Ma
        allora tutte le ciance sull’infanzia come promessa gloriosa tradita,
        esistenza beata e smarrita, tutte le rivelazioni di Jung e Kéreny e
        Florenskij sbaragliate da una provvida e “meditata potatura 
        di una disordinata selva di futuri disoccupati”?
        “Riconosco
        che il bambino è una forza economica rilevante, che è un cliente
        importante, che per lui si fabbricano oggetti dissennati e costosi. So
        che molte famiglie vivono grazie a questi traffici, e me ne rallegro,
        sebbene quei guadagni facciano vivere anche i bambini di quelle famiglie”
        (Improvvisi).
        
        
        Ma
        non era Elio Aristide, e ancor prima il divo Plato nel 
        Filebo, a
        insegnare che l’adulto può essere “serio e allegro al contempo”
        solo se vive immerso nella trasognata realtà bambina, in una sorta di
        inveterato culto di Horo, nel tanto decantato Stupore Infantile, casomai
        trastullandosi contemporaneamente di “una tragedia e una commedia”?

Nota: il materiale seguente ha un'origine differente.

(* ===== verification/Super.v ===== *)
(** * Super blocks (super.c, f2fs_fs.h)

    The two copies of the super block: the checks made when they are read, the
    repair of a wrong segment count, the order in which they are written, and
    the geometry of the volume they give to the other components. *)

From S2P Require Import Prelude FreeSeg Sit.
From Stdlib Require Import ZArith Lia.
From stdpp Require Import base numbers option list.
#[local] Open Scope Z_scope.
#[local] Open Scope c_scope.

(** ** Data *)

Definition F2FS_SUPER_MAGIC : Z := 0xF2F52010.
Definition F2FS_MIN_LOG_SECTOR_SIZE : Z := 9.
Definition F2FS_MAX_LOG_SECTOR_SIZE : Z := 12.
Definition F2FS_MAX_SEGMENT : Z := (16 * 1024 * 1024) / 2.
Definition EROFS : Z := 30.

(** The fields of [struct f2fs_super_block] the checks and the mount use. *)
Record f2fs_super_block := mk_super {
  sb_magic : Z;
  sb_log_sectorsize : Z;
  sb_log_sectors_per_block : Z;
  sb_log_blocksize : Z;
  sb_log_blocks_per_seg : Z;
  sb_segs_per_sec : Z;
  sb_secs_per_zone : Z;
  sb_section_count : Z;
  sb_segment_count : Z;
  sb_segment_count_ckpt : Z;
  sb_segment_count_sit : Z;
  sb_segment_count_nat : Z;
  sb_segment_count_ssa : Z;
  sb_segment_count_main : Z;
  sb_segment0_blkaddr : Z;
  sb_cp_blkaddr : Z;
  sb_sit_blkaddr : Z;
  sb_nat_blkaddr : Z;
  sb_ssa_blkaddr : Z;
  sb_main_blkaddr : Z;
  sb_root_ino : Z;
  sb_node_ino : Z;
  sb_meta_ino : Z;
  sb_cp_payload : Z
}.

Definition set_segment_count (x : Z) (r : f2fs_super_block) : f2fs_super_block :=
  mk_super (sb_magic r) (sb_log_sectorsize r) (sb_log_sectors_per_block r) (sb_log_blocksize r)
    (sb_log_blocks_per_seg r) (sb_segs_per_sec r) (sb_secs_per_zone r) (sb_section_count r) x
    (sb_segment_count_ckpt r) (sb_segment_count_sit r) (sb_segment_count_nat r) (sb_segment_count_ssa r)
    (sb_segment_count_main r) (sb_segment0_blkaddr r) (sb_cp_blkaddr r) (sb_sit_blkaddr r) (sb_nat_blkaddr r)
    (sb_ssa_blkaddr r) (sb_main_blkaddr r) (sb_root_ino r) (sb_node_ino r) (sb_meta_ino r) (sb_cp_payload r).

(** ** Checks *)

(** What becomes of a copy whose segment count is corrected. *)
Inductive sb_fix := Fix_none | Fix_internal | Fix_commit.

(** The result is the C result: [true] is an error.  [ro]: the mount or the
    device is read-only; [werr]: the error of writing the copy back. *)
Definition sanity_check_area_boundary (ro : bool) (werr : Z) (r : f2fs_super_block)
    : bool * sb_fix * f2fs_super_block :=
  let blocks n := u32 (Z.shiftl n (sb_log_blocks_per_seg r)) in
  let main_end_blkaddr := u32 (sb_main_blkaddr r + blocks (sb_segment_count_main r)) in
  let seg_end_blkaddr := u32 (sb_segment0_blkaddr r + blocks (sb_segment_count r)) in
  if negb (sb_segment0_blkaddr r =? sb_cp_blkaddr r) then (true, Fix_none, r)
  else if negb (u32 (sb_cp_blkaddr r + blocks (sb_segment_count_ckpt r)) =? sb_sit_blkaddr r) then (true, Fix_none, r)
  else if negb (u32 (sb_sit_blkaddr r + blocks (sb_segment_count_sit r)) =? sb_nat_blkaddr r) then (true, Fix_none, r)
  else if negb (u32 (sb_nat_blkaddr r + blocks (sb_segment_count_nat r)) =? sb_ssa_blkaddr r) then (true, Fix_none, r)
  else if negb (u32 (sb_ssa_blkaddr r + blocks (sb_segment_count_ssa r)) =? sb_main_blkaddr r) then (true, Fix_none, r)
  else if main_end_blkaddr >? seg_end_blkaddr then (true, Fix_none, r)
  else if main_end_blkaddr <? seg_end_blkaddr then
    let r := set_segment_count
      (u32 (Z.shiftr (u64 (main_end_blkaddr - sb_segment0_blkaddr r)) (sb_log_blocks_per_seg r))) r in
    if ro then (false, Fix_internal, r) else (c_true werr, Fix_commit, r)
  else (false, Fix_none, r).

(** The result is the C result: 0 when the copy is accepted.  The size of a
    page is 4096; [1 << log_blocksize] is defined below 32 only. *)
Definition sanity_check_raw_super (ro : bool) (werr : Z) (r : f2fs_super_block) : Z * sb_fix * f2fs_super_block :=
  if negb (F2FS_SUPER_MAGIC =? sb_magic r) then (1, Fix_none, r)
  else if negb (u32 (Z.shiftl 1 (sb_log_blocksize r)) =? 4096) then (1, Fix_none, r)
  else if negb (sb_log_blocks_per_seg r =? 9) then (1, Fix_none, r)
  else if (sb_log_sectorsize r >? F2FS_MAX_LOG_SECTOR_SIZE) || (sb_log_sectorsize r <? F2FS_MIN_LOG_SECTOR_SIZE)
  then (1, Fix_none, r)
  else if negb (u32 (sb_log_sectors_per_block r + sb_log_sectorsize r) =? F2FS_MAX_LOG_SECTOR_SIZE)
  then (1, Fix_none, r)
  else if negb (sb_node_ino r =? 1) || negb (sb_meta_ino r =? 2) || negb (sb_root_ino r =? 3) then (1, Fix_none, r)
  else if sb_segment_count r >? F2FS_MAX_SEGMENT then (1, Fix_none, r)
  else let '(bad, fix_, r) := sanity_check_area_boundary ro werr r in (c_int bad, fix_, r).

(** ** The two copies *)

(** [copies]: what the device holds in blocks 0 and 1 ([None]: it cannot be
    read); [werrs]: the errors of writing them.  A write that fails leaves
    the block unreadable, the worst it can do to later mounts; that the buffer
    keeps the new contents in memory until then is left out. *)
Record sb_dev := mk_sbdev {
  copies : list (option f2fs_super_block);
  werrs : list Z;
  sb_readonly : bool;      (* f2fs_readonly *)
  bdev_readonly : bool;    (* bdev_read_only *)
  need_sb_write : bool     (* SBI_NEED_SB_WRITE *)
}.

Definition set_copies (x : list (option f2fs_super_block)) (d : sb_dev) : sb_dev :=
  mk_sbdev x (werrs d) (sb_readonly d) (bdev_readonly d) (need_sb_write d).
Definition set_need_sb_write (x : bool) (d : sb_dev) : sb_dev :=
  mk_sbdev (copies d) (werrs d) (sb_readonly d) (bdev_readonly d) x.

Definition sb_bread (block : Z) (d : sb_dev) : option f2fs_super_block := zget None (copies d) block.

Definition __f2fs_commit_super (block : Z) (super : f2fs_super_block) (d : sb_dev) : Z * sb_dev :=
  let err := zget 0 (werrs d) block in
  (err, set_copies (zset (copies d) block (if c_true err then None else Some super)) d).

(** Result: the error, the super block, [valid_super_block], [recovery]. *)
Record sb_result := mk_sbres {
  r_err : Z;
  r_super : option f2fs_super_block;
  r_valid : Z;
  r_recovery : bool
}.

Definition read_one (block : Z) (st : sb_result * sb_dev) : sb_result * sb_dev :=
  let '(res, d) := st in
  match sb_bread block d with
  | None => (mk_sbres (- EIO) (r_super res) (r_valid res) (r_recovery res), d)
  | Some raw =>
    let '(bad, fix_, raw) :=
      sanity_check_raw_super (sb_readonly d || bdev_readonly d) (zget 0 (werrs d) block) raw in
    let d := match fix_ with
             | Fix_none => d
             | Fix_internal => set_need_sb_write true d
             | Fix_commit => (__f2fs_commit_super block raw d).2
             end in
    if c_true bad then (mk_sbres (- EINVAL) (r_super res) (r_valid res) (r_recovery res), d)
    else match r_super res with
         | None => (mk_sbres (r_err res) (Some raw) block (r_recovery res), d)
         | Some _ => (res, d)
         end
  end.

Definition read_raw_super_block (d : sb_dev) : sb_result * sb_dev :=
  let '(res, d) := read_one 1 (read_one 0 (mk_sbres 0 None 0 false, d)) in
  let recovery := r_recovery res || (r_err res <? 0) in
  match r_super res with
  | None => (mk_sbres (r_err res) None (r_valid res) recovery, d)
  | Some raw => (mk_sbres 0 (Some raw) (r_valid res) recovery, d)
  end.

(** [valid]: [sbi->valid_super_block]. *)
Definition f2fs_commit_super (recover : bool) (valid : Z) (raw : f2fs_super_block) (d : sb_dev) : Z * sb_dev :=
  if (recover && sb_readonly d) || bdev_readonly d then (- EROFS, set_need_sb_write true d)
  else
    let '(err, d) := __f2fs_commit_super (if c_true valid then 0 else 1) raw d in
    if recover || c_true err then (err, d) else __f2fs_commit_super valid raw d.

(** ** What the mount takes from the super block *)

Definition init_sb_info (r : f2fs_super_block) : geom :=
  mk_geom (sb_segs_per_sec r) (sb_secs_per_zone r) (sb_section_count r) (sb_segment_count_main r).

(** The fields [build_segment_manager] sets, and [start_segno]. *)
Definition layout_of (r : f2fs_super_block) : layout :=
  mk_layout (init_sb_info r) (sb_segment0_blkaddr r)
    (Z.shiftr (u32 (sb_main_blkaddr r - sb_segment0_blkaddr r)) (sb_log_blocks_per_seg r)) (sb_segment_count r).

(** ** Proofs *)

(** The fields are 32-bit integers and no area ends behind the last 32-bit
    block address. *)
Record super_fits (r : f2fs_super_block) : Prop := {
  sf_shift : 0 <= sb_log_blocksize r < 32;
  sf_sector : 0 <= sb_log_sectorsize r < 2 ^ 32 /\ 0 <= sb_log_sectors_per_block r < 2 ^ 32;
  sf_counts : Forall (fun c => 0 <= c)
    [sb_segment_count r; sb_segment_count_ckpt r; sb_segment_count_sit r; sb_segment_count_nat r;
     sb_segment_count_ssa r; sb_segment_count_main r];
  sf_seg0 : 0 <= sb_segment0_blkaddr r;
  sf_end : sb_segment0_blkaddr r + 512 * sb_segment_count r < 2 ^ 32;
  sf_areas : sb_segment0_blkaddr r + 512 * (sb_segment_count_ckpt r + sb_segment_count_sit r +
    sb_segment_count_nat r + sb_segment_count_ssa r + sb_segment_count_main r) < 2 ^ 32
}.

        Passatismi edulcoranti?
        
        
        Hoffmansthal
        dal canto suo aggiungeva: “solo gli artisti e i bambini sono in grado
        di concepire la vita come totalità, gli unici cui è lecito dire
        qualcosa sulla morte che è il prezzo della vita.” E persino Origene,
        più filosofo che eunuco, commentava da
        Matteo: “il sapiente è
        simile al fantolino che gioca davanti alle bare dei genitori morti:
        l’archetipo della sua purezza”. Ma che Sleale innocenza! Poi uno
        dice il bambino non è "un animale abbastanza molesto"! (La
        penombra mentale) Qui è il caso di rovesciare i versi del secentista
        Traherne, e ben vengano le infanzie assassinate dal miele colmo di
        punture! Ben venga Erode, il voivoda Vlad, e Gilles de Rais! “Caro
        direttore, La prego, niente inchini. Suo Erode”.